Laut Fraktionschef Thomas Oppermann war die SPD-Spitze seit Oktober 2013 über mögliche Kinderpornografie-Ermittlungen gegen Sebastian Edathy informiert – im Dezember schließlich auch die neue Parlamentarische Fraktionsgeschäftsführerin Christine Lambrecht. Diese sagte jedoch am Dienstag, keine „persönliche Kenntnis“ darüber zu haben, was der Grund für das Ermittlungsverfahren gegen Edathy sei.

Am Dienstag hatte sie in einer Runde mit Journalisten geäußert: „Die genannten Gründe, Besitz von Kinderpornografie, sind sehr schwerwiegend.“ Auf Nachfrage, warum sie anders als die dazu schweigende Staatsanwaltschaft von Kinderpornografie-Vorwürfen spreche, und was sie persönlich zu den Ermittlungen wisse, antwortete sie: „Ich beziehe mich nur auf die genannten Gründe, die in Medien bekannt wurden. Ich persönlich habe keine Kenntnis darüber, was der Grund für das Ermittlungsverfahren ist.“ Fraktionschef Oppermann hatte am Dienstagnachmittag geäußert: „Die geäußerten Vorwürfe gegen den ehemaligen Bundestagsabgeordneten Sebastian Edathy wiegen ungeheuer schwer.“

„Es geht ausdrücklich nicht um strafbare Inhalte“

Am Donnerstag teilte Oppermann dann in einer Erklärung mit, die der Deutschen Presse-Agentur vorliegt, der SPD-Vorsitzende Sigmar Gabriel sei bereits im Oktober 2013 von dem damaligen Innenminister Hans-Peter Friedrich (CSU) über mögliche Ermittlungen gegen Sebastian Edathy informiert worden. Das teilte der SPD-Fraktionsvorsitzende Thomas Oppermann am Donnerstag in einer Erklärung mit, die der Deutschen Presse-Agentur vorliegt.

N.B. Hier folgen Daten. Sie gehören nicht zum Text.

Lemma find_fast_reader_unique l msg fr p :
  (p, fr) ∈ l -> (length p + MESSAGE_MIN <= length msg)%nat -> take (length p) (drop MESSAGE_HEADER_SIZE msg) = p ->
  (forall q k, (q, k) ∈ l -> take (length q) (drop MESSAGE_HEADER_SIZE msg) = q -> k = fr) ->
  find_fast_reader l msg = Some fr.
Proof.
  intros Hin Hl Hp Hu. unfold find_fast_reader. destruct (list_find _ l) as [[i [q k]]|] eqn:E.
  - apply list_find_Some in E as (Ei & [_ Eq] & _). cbn in *. f_equal. apply (Hu q); [|done]. by apply list_elem_of_lookup_2 with i.
  - apply list_find_None in E. rewrite Forall_forall in E. exfalso. by apply (E _ Hin).
Qed.

(** Integers that start the same bytes are the same. *)
Lemma encode_int_prefix v v' r r' :
  0 <= v < 0x100000000 -> 0 <= v' < 0x100000000 -> encode_int v ++ r = encode_int v' ++ r' -> v = v' /\ r = r'.
Proof.
  intros Hv Hv' E. assert (P := parse_int_encode [] r v Hv). assert (P' := parse_int_encode [] r' v' Hv').
  cbn [app] in P, P'. rewrite E in P. rewrite P' in P. injection P as <-. split; [done|].
  by apply app_inv_head in E.
Qed.

Lemma encode_two a b : 0 <= a < 0x100000000 -> 0 <= b < 0x100000000 ->
  message_alloc_and_encode [a; b] = encode_int a ++ encode_int b.
Proof.
  intros Ha Hb. unfold message_alloc_and_encode. cbn [message_encode_loop]. rewrite (host_encode_int_eq a), (host_encode_int_eq b).
  pose proof (encode_int_length a Ha). pose proof (encode_int_length b Hb).
  assert (MESSAGE_PAYLOAD_MAX = 59%nat) as -> by done. cbn [app].
  rewrite (proj2 (Nat.ltb_ge _ _)) by lia. rewrite (proj2 (Nat.ltb_ge _ _)) by (rewrite length_app; lia). done.
Qed.
(* ===== verification/Malloc.v ===== *)
(** * Kernel heap (kernel/malloc.h, kernel/malloc.c)

    The heap is the byte range [HEAP_START, HEAP_END) of memory.  It is cut
    into regions, each a 12-byte [RegionHeader] followed by its data.  Free
    regions are chained through [link] in ascending size order from
    [index_head]; the [link] of an allocated region points to the region
    physically below it.  The model works on the bytes of [CMem]: a header
    field is a load or a store at the field's offset. *)
From S2P Require Import Prelude CMem.

Module Malloc.

Definition KERNEL_V_START : Z := 0xC0000000.
Definition _1MB : Z := 0x100000.
Definition HEAP_START : Z := KERNEL_V_START + 12 * _1MB.
Definition HEAP_END : Z := KERNEL_V_START + 16 * _1MB.
Abbreviation REGION_FREE := 0.
Abbreviation REGION_ALLOC := 1.
Abbreviation NULL := 0.

(** [struct RegionHeader]: [type] at 0, [magic] at 1, two bytes of padding,
    [size] at 4, [link] at 8. *)
Abbreviation R_HEADER_SIZE := 12.

(** The globals of malloc.c, with the memory they point into. *)
Record heap := mk_heap { hmem : mem; heap_start : Z; index_head : Z }.

Definition with_mem (h : heap) (m : mem) : heap := mk_heap m (heap_start h) (index_head h).
Definition set_index_head (h : heap) (a : Z) : heap := mk_heap (hmem h) (heap_start h) a.

Definition hd_type (h : heap) (a : Z) : Z := load8 (hmem h) a.
Definition hd_magic (h : heap) (a : Z) : Z := load8 (hmem h) (a + 1).
Definition hd_size (h : heap) (a : Z) : Z := load32 (hmem h) (a + 4).
Definition hd_link (h : heap) (a : Z) : Z := load32 (hmem h) (a + 8).

Definition set_type (h : heap) (a v : Z) : heap := with_mem h (store8 (hmem h) a v).
Definition set_magic (h : heap) (a v : Z) : heap := with_mem h (store8 (hmem h) (a + 1) v).
Definition set_size (h : heap) (a v : Z) : heap := with_mem h (store32 (hmem h) (a + 4) v).
Definition set_link (h : heap) (a v : Z) : heap := with_mem h (store32 (hmem h) (a + 8) v).

Definition CREATE_HEADER (h : heap) (addr type size link : Z) : heap :=
  let h := set_magic h addr 0x87 in
  let h := set_type h addr type in
  let h := set_size h addr size in
  set_link h addr link.

Definition MEM_ADD (addr val : Z) : Z := wrap32 (addr + val).
Definition GET_NEXT_HEADER (h : heap) (a : Z) : Z := wrap32 (a + hd_size h a + R_HEADER_SIZE).
Definition REACH_HEAP_END (a : Z) : bool := HEAP_END <=? a.

Definition init_heap (h : heap) : heap :=
  let h := mk_heap (hmem h) HEAP_START (index_head h) in
  let h := set_index_head h (heap_start h) in
  CREATE_HEADER h (index_head h) REGION_FREE (HEAP_END - heap_start h - R_HEADER_SIZE) NULL.

Definition add_alloc_region (h : heap) (addr : Z) : heap :=
  let next := GET_NEXT_HEADER h addr in
  if REACH_HEAP_END next then h
  else if hd_type h next =? REGION_FREE then h
  else set_link h next addr.

(** Not called anywhere in the kernel; the inverse of [add_alloc_region]. *)
Definition del_alloc_region (h : heap) (addr : Z) : heap :=
  let next := GET_NEXT_HEADER h addr in
  if REACH_HEAP_END next then h
  else if hd_type h next =? REGION_FREE then h
  else set_link h next (hd_link h addr).

Definition add_free_region (h : heap) (prev next new : Z) : heap :=
  let h := if prev =? NULL then set_index_head h new else set_link h prev new in
  set_link h new next.

Definition del_free_region (h : heap) (prev deleted : Z) : heap :=
  if deleted =? NULL then h
  else
    let next := hd_link h deleted in
    if negb (prev =? NULL) then set_link h prev next else set_index_head h next.

(** The loops over the free list ([LOOP_FREE_LIST] of the source): walk from
    [cur] to the first region whose size reaches [bound], keeping the region
    before it. *)
Fixpoint scan_free_list (fuel : nat) (h : heap) (bound prev cur : Z) : res (Z * Z) :=
  match fuel with
  | O => NoFuel
  | S fuel =>
      if cur =? NULL then Ok (prev, cur)
      else if bound <=? hd_size h cur then Ok (prev, cur)
      else scan_free_list fuel h bound cur (hd_link h cur)
  end.

(** [while(it2!=target){ it1 = it2; it2 = it2->link; }] of [kfree]. *)
Fixpoint find_prev (fuel : nat) (h : heap) (target it1 it2 : Z) : res Z :=
  match fuel with
  | O => NoFuel
  | S fuel =>
      if negb (it2 =? target) then find_prev fuel h target it2 (hd_link h it2)
      else Ok it1
  end.

Section Ops.
Context (fuel : nat).

Definition search_and_add_free_region (h : heap) (new : Z) : res heap :=
  '(prev, cur) ← scan_free_list fuel h (hd_size h new) NULL (index_head h);
  Ok (add_free_region h prev cur new).

Definition kmalloc (size : Z) (h : heap) : res (Z * heap) :=
  '(prev, cur) ← scan_free_list fuel h (wrap32 (size + R_HEADER_SIZE)) NULL (index_head h);
  if cur =? NULL then Ok (NULL, h)
  else
    let h := del_free_region h prev cur in
    let h := set_size h cur (hd_size h cur - size - R_HEADER_SIZE) in
    h ← search_and_add_free_region h cur;
    let alloc_hd := GET_NEXT_HEADER h cur in
    let h := CREATE_HEADER h alloc_hd REGION_ALLOC size cur in
    let h := add_alloc_region h alloc_hd in
    Ok (MEM_ADD alloc_hd R_HEADER_SIZE, h).

(** Take [region] out of the free list when it is not NULL. *)
Definition unlink_region (h : heap) (region : Z) : res heap :=
  if region =? NULL then Ok h
  else
    it1 ← find_prev fuel h region 0 (index_head h);
    Ok (del_free_region h it1 region).

Definition kfree (addr : Z) (h : heap) : res heap :=
  let header := wrap32 (addr - R_HEADER_SIZE) in
  let prev := hd_link h header in
  let next := GET_NEXT_HEADER h header in
  let next := if REACH_HEAP_END next || (hd_type h next =? REGION_ALLOC) then NULL else next in
  let prev := if hd_type h prev =? REGION_ALLOC then NULL else prev in
  let h := set_type h header REGION_FREE in
  h ← unlink_region h prev;
  h ← unlink_region h next;
  let unified_hd := if prev =? NULL then header else prev in
  let h := if prev =? NULL then h
           else set_size h unified_hd (hd_size h unified_hd + (R_HEADER_SIZE + hd_size h header)) in
  let h := if next =? NULL then h
           else set_size h unified_hd (hd_size h unified_hd + (R_HEADER_SIZE + hd_size h next)) in
  h ← search_and_add_free_region h unified_hd;
  let next := GET_NEXT_HEADER h unified_hd in
  if negb (REACH_HEAP_END next) then Ok (set_link h next unified_hd) else Ok h.

End Ops.

(** [test_heap] of malloc.c, with its [ASSERT]s and without its printing:
    the k-th failing assertion stops the run with [Hang [k]]. *)
Definition ASSERT (cond : bool) (k : Z) : res unit := if cond then Ok tt else Hang [k].

Definition test_heap (fuel : nat) (h : heap) : res heap :=
  '(addr1, h) ← kmalloc fuel 8 h; h ← kfree fuel addr1 h;
  '(addr2, h) ← kmalloc fuel 8 h; h ← kfree fuel addr2 h;
  _ ← ASSERT (addr1 =? addr2) 10;
  '(addr1, h) ← kmalloc fuel 8 h; '(addr2, h) ← kmalloc fuel 8 h;
  h ← kfree fuel addr1 h; h ← kfree fuel addr2 h;
  '(addr3, h) ← kmalloc fuel 16 h; h ← kfree fuel addr3 h;
  _ ← ASSERT (addr3 =? wrap32 (addr2 + R_HEADER_SIZE)) 20;
  '(addr1, h) ← kmalloc fuel 8 h; '(addr2, h) ← kmalloc fuel 8 h; '(addr3, h) ← kmalloc fuel 8 h;
  h ← kfree fuel addr1 h; h ← kfree fuel addr3 h; h ← kfree fuel addr2 h;
  '(addr4, h) ← kmalloc fuel 24 h; h ← kfree fuel addr4 h;
  _ ← ASSERT (addr4 =? wrap32 (addr3 + 2 * R_HEADER_SIZE)) 30;
  '(addr1, h) ← kmalloc fuel 18 h; '(addr2, h) ← kmalloc fuel 16 h;
  '(addr3, h) ← kmalloc fuel 32 h; '(addr4, h) ← kmalloc fuel 24 h;
  h ← kfree fuel addr2 h; h ← kfree fuel addr3 h;
  '(addr5, h) ← kmalloc fuel 40 h;
  h ← kfree fuel addr4 h; h ← kfree fuel addr1 h;
  '(addr6, h) ← kmalloc fuel 4 h; '(addr7, h) ← kmalloc fuel 20 h;
  _ ← ASSERT (addr5 =? wrap32 (addr3 + 20)) 41;
  _ ← ASSERT (addr6 =? wrap32 (addr1 + 14)) 42;
  _ ← ASSERT (addr7 =? wrap32 (addr4 + 24)) 43;
  h ← kfree fuel addr5 h;
  '(addr8, h) ← kmalloc fuel 30 h;
  _ ← ASSERT ((addr8 =? wrap32 (addr7 + 56)) && (hd_size h (wrap32 (addr8 - R_HEADER_SIZE)) =? 30)) 44;
  '(addr9, h) ← kmalloc fuel 100 h;
  _ ← ASSERT (wrap32 (addr9 + 112) =? addr7) 45;
  h ← kfree fuel addr6 h; h ← kfree fuel addr7 h; h ← kfree fuel addr8 h;
  kfree fuel addr9 h.

End Malloc.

Der Name Edathy sei bei Ermittlungen im Ausland aufgetaucht. „Dabei – so die damalige Auskunft an den Parteivorsitzenden – gehe es ausdrücklich nicht um strafbare Inhalte.“ Allerdings hieß es damals, es werde möglicherweise zu strafrechtlichen Ermittlungen kommen, heißt es in der Erklärung weiter.

„Sigmar Gabriel hat darüber den Fraktionsvorsitzenden Frank-Walter Steinmeier und mich als 1. Parlamentarischen Geschäftsführer der SPD-Bundestagsfraktion informiert“, teilte Oppermann mit. „Ich habe mir diese Informationen im Oktober 2013 in einem Telefonat von BKA-Präsident Jörg Ziercke bestätigen lassen.“

Gabriel, Steinmeier und er hätten sich darüber verständigt, die Informationen vertraulich zu behandeln, um mögliche Ermittlungen nicht zu gefährden. „Nach ihrer Wahl habe ich im Dezember 2013 Christine Lambrecht als meine Nachfolgerin als 1. Parlamentarische Geschäftsführerin informiert“, so Oppermann.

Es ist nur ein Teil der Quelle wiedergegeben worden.